In the panic that set in when the hideous tattooed faces of the Maoris rose up so uncannily from the depths of the earth the slaughter of our men was terrific. Officers and privates alike fell easy victims to the well-armed natives. Then it was that Assistant-Surgeon William G. N. Manley, R.A., and Samuel Mitchell, captain of the foretop of H.M.S. Harrier, won glory for themselves by a gallant rescue.

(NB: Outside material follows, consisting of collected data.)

(* ===== verification/AesSpec.v ===== *)
(** * The AES standard (FIPS 197), 256-bit keys

    The reference that [aes.c] implements: arithmetic in GF(2^8) (section 4),
    the S-box as an inverse followed by an affine map (5.1.1), the round
    transformations on the state [s[r,c]] = byte [r + 4c] (5.1), the key
    expansion (5.2) and the cipher (5.1). *)
From S2P Require Import Prelude.

Module Fips.

(** ** GF(2^8) modulo x^8 + x^4 + x^3 + x + 1 *)

Definition times_x (a : Z) : Z := if a <? 128 then 2 * a else (2 * a) .^ 0x11b.

Fixpoint mul_bits (n : nat) (a b : Z) : Z :=
  match n with
  | O => 0
  | S n => (if Z.odd b then a else 0) .^ mul_bits n (times_x a) (b / 2)
  end.

Definition mul (a b : Z) : Z := mul_bits 8 a b.

(** The inverse, 0 for 0: [b^254]. *)
Fixpoint pow (b : Z) (n : nat) : Z := match n with O => 1 | S n => mul b (pow b n) end.
Definition inv (b : Z) : Z :=
  let b2 := mul b b in let b4 := mul b2 b2 in let b8 := mul b4 b4 in
  let b16 := mul b8 b8 in let b32 := mul b16 b16 in let b64 := mul b32 b32 in
  mul (mul b64 b64) (mul b64 (mul b32 (mul b16 (mul b8 (mul b4 b2))))).

Definition rotl (k b : Z) : Z := u8 (b .<< k) .| (b .>> (8 - k)).
Definition affine (b : Z) : Z := b .^ rotl 1 b .^ rotl 2 b .^ rotl 3 b .^ rotl 4 b .^ 0x63.
Definition sub_byte (b : Z) : Z := affine (inv b).

(** ** Round transformations *)

Definition indices : list Z := map Z.of_nat (List.seq 0 16).

Definition SubBytes (s : list Z) : list Z := map sub_byte s.

Definition ShiftRows (s : list Z) : list Z :=
  map (fun k => let r := k mod 4 in let c := k / 4 in s.[r + 4 * ((c + r) mod 4)]) indices.

(** Row [r] of the product with the circulant matrix of [{02} {03} {01} {01}]. *)
Definition MixColumns (s : list Z) : list Z :=
  map (fun k => let r := k mod 4 in let c := k / 4 in
    mul s.[(r + 0) mod 4 + 4 * c] 0x02 .^ mul s.[(r + 1) mod 4 + 4 * c] 0x03
    .^ mul s.[(r + 2) mod 4 + 4 * c] 0x01 .^ mul s.[(r + 3) mod 4 + 4 * c] 0x01) indices.

Definition AddRoundKey (s w : list Z) : list Z := zip_with Z.lxor s w.

(** ** Key expansion: words are lists of four bytes *)

Definition SubWord (w : list Z) : list Z := map sub_byte w.
Definition RotWord (w : list Z) : list Z := drop 1 w ++ take 1 w.

(** [x^(j-1)] in the first byte. *)
Definition rcon (j : Z) : list Z := [Nat.iter (Z.to_nat (j - 1)) times_x 1; 0; 0; 0].

Definition xor_word (a b : list Z) : list Z := zip_with Z.lxor a b.

Definition next_word (w : list (list Z)) (i : Z) : list Z :=
  let prev := nth (Z.to_nat (i - 1)) w [] in
  let temp :=
    if i mod 8 =? 0 then xor_word (SubWord (RotWord prev)) (rcon (i / 8))
    else if i mod 8 =? 4 then SubWord prev
    else prev in
  xor_word (nth (Z.to_nat (i - 8)) w []) temp.

Fixpoint extend (n : nat) (w : list (list Z)) : list (list Z) :=
  match n with O => w | S n => extend n (w ++ [next_word w (len w)]) end.

Fixpoint chop4 (n : nat) (l : list Z) : list (list Z) :=
  match n with O => [] | S n => take 4 l :: chop4 n (drop 4 l) end.

Definition key_words (key : list Z) : list (list Z) := extend 52 (chop4 8 key).
Definition key_expansion (key : list Z) : list Z := concat (key_words key).

(** The four words of round [r]. *)
Definition round_key (w : list Z) (r : nat) : list Z := take 16 (drop (16 * r) w).

Definition round (w : list Z) (s : list Z) (r : nat) : list Z :=
  AddRoundKey (MixColumns (ShiftRows (SubBytes s))) (round_key w r).

Definition encrypt (w block : list Z) : list Z :=
  let s := AddRoundKey block (round_key w 0) in
  let s := foldl (round w) s (List.seq 1 13) in
  AddRoundKey (ShiftRows (SubBytes s)) (round_key w 14).

Definition aes256 (key block : list Z) : list Z := encrypt (key_expansion key) block.

(** ** Cipher block chaining (SP 800-38A), over whole blocks *)

Fixpoint cbc (w iv : list Z) (blocks : list (list Z)) : list (list Z) :=
  match blocks with
  | [] => []
  | p :: ps => let c := encrypt w (zip_with Z.lxor p iv) in c :: cbc w c ps
  end.

End Fips.

(** The example vector of FIPS 197, appendix C.3. *)
Example fips_197_c3 :
  Fips.aes256 (map Z.of_nat (List.seq 0 32)) (map (fun i => 0x11 * Z.of_nat i) (List.seq 0 16)) =
  [0x8e; 0xa2; 0xb7; 0xca; 0x51; 0x67; 0x45; 0xbf; 0xea; 0xfc; 0x49; 0x90; 0x4b; 0x49; 0x60; 0x89].
Proof. vm_compute. reflexivity. Qed.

Commander Hay, of the Naval Brigade, fell badly wounded at the first discharge, and lay groaning in the middle of the pah. All were in full flight, but seeing his officer helpless on the ground Mitchell ran to his side, picked him up in his strong arms and bore him outside the stockade. Here he found Dr. Manley, who oblivious to the bullets that fell thickly around, bound up the commander’s wounds. That done, he and Mitchell conveyed the dying man back to camp.

Not content with having done that duty, the brave surgeon returned voluntarily to the pah and coolly set about tending the wounded. They lay there in heaps, alas! and he had all his work to do to get them removed to a place of safety. The fire which swept the stockade is said to have been terrible, yet not a scratch did he receive the whole time, and he was the last to leave the pah. Both Dr. Manley and Mitchell were awarded the Cross for Valour some months later, for the heroism that in part redeemed the Gate Pah disaster.

As for the Fighting Forty-third, whose colours bore the names of Corunna, Badajoz, Vittoria, and many another famous fight of the Peninsular War, the memory of that night of panic rankled deep in their minds. They swore a solemn vow that the next time they came to grips with the Maoris the enemy should remember it. It was at Tuaranga that they got their chance, on June 21st of the same year, and on this day one of their officers, Captain Frederick Augustus Smith, won the Cross for leaping into a rifle-pit and routing a number of the Maoris single-handed.

This made the second V.C. that the 43rd won, by the way, the first having been given in 1859 to Private Addison for saving the life of an officer in India.


CHAPTER XVII
IN ASHANTI BUSH AND MALAY JUNGLE.

It is a big leap from Maoriland to West Africa, but it is there, to Ashanti, that we must go to see how the next Crosses on the roll were won.

Ashanti, as the map shows, is in the Upper Guinea district, immediately inland of the Gold Coast. Seventy thousand square miles in extent, it is thickly covered with forests of mahogany, ebony, and other valuable hardwood trees, except where it is given up to vast mangrove swamps that are no good to anybody. Its people are pure negroes, thick-lipped, flat-nosed, with woolly hair and projecting jaws. They are a savage, cruel race, fetish-worshippers like most of the tribes in West Africa, who have been notorious for the revolting form of their religious rites.